▶ **Problem details**: Locate the line that contains "destruct (Hin q". Copy it and every following line through the end of the records, exactly, and include nothing else.

(Extracted material Opens)

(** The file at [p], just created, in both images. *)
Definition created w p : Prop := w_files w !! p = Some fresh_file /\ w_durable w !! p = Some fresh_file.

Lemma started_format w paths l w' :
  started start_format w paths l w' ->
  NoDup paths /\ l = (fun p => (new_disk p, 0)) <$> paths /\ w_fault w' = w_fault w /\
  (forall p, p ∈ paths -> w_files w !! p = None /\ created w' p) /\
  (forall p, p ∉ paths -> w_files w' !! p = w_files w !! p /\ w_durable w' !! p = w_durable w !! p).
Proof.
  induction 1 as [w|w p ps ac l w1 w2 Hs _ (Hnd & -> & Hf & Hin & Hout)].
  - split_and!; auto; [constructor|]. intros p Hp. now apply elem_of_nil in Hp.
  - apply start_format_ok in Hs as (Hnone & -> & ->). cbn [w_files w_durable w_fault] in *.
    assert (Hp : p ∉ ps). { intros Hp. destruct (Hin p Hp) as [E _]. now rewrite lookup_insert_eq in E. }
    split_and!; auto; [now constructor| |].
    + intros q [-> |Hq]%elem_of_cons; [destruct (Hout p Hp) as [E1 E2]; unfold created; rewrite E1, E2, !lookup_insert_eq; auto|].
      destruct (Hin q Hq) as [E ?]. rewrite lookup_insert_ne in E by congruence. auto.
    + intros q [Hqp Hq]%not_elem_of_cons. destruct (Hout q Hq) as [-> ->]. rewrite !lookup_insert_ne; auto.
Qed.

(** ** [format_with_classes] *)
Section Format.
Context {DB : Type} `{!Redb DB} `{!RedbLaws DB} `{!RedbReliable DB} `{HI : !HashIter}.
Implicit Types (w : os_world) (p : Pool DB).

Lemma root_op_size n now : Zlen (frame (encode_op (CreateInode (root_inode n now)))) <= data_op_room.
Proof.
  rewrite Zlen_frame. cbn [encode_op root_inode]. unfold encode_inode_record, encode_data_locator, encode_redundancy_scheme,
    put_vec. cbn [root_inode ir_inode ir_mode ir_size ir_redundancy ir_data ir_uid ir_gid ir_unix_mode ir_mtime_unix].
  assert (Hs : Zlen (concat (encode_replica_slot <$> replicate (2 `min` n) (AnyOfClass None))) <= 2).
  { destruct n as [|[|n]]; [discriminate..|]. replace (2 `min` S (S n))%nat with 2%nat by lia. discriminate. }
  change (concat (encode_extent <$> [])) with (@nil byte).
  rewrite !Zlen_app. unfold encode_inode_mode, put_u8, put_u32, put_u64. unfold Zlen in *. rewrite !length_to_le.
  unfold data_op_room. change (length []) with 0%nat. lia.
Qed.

(Extracted material Closes)

▶ **Exercise solution**:
      destruct (Hin q Hq) as [E ?]. rewrite lookup_insert_ne in E by congruence. auto.
    + intros q [Hqp Hq]%not_elem_of_cons. destruct (Hout q Hq) as [-> ->]. rewrite !lookup_insert_ne; auto.
Qed.

(** ** [format_with_classes] *)
Section Format.
Context {DB : Type} `{!Redb DB} `{!RedbLaws DB} `{!RedbReliable DB} `{HI : !HashIter}.
Implicit Types (w : os_world) (p : Pool DB).

Lemma root_op_size n now : Zlen (frame (encode_op (CreateInode (root_inode n now)))) <= data_op_room.
Proof.
  rewrite Zlen_frame. cbn [encode_op root_inode]. unfold encode_inode_record, encode_data_locator, encode_redundancy_scheme,
    put_vec. cbn [root_inode ir_inode ir_mode ir_size ir_redundancy ir_data ir_uid ir_gid ir_unix_mode ir_mtime_unix].
  assert (Hs : Zlen (concat (encode_replica_slot <$> replicate (2 `min` n) (AnyOfClass None))) <= 2).
  { destruct n as [|[|n]]; [discriminate..|]. replace (2 `min` S (S n))%nat with 2%nat by lia. discriminate. }
  change (concat (encode_extent <$> [])) with (@nil byte).
  rewrite !Zlen_app. unfold encode_inode_mode, put_u8, put_u32, put_u64. unfold Zlen in *. rewrite !length_to_le.
  unfold data_op_room. change (length []) with 0%nat. lia.
Qed.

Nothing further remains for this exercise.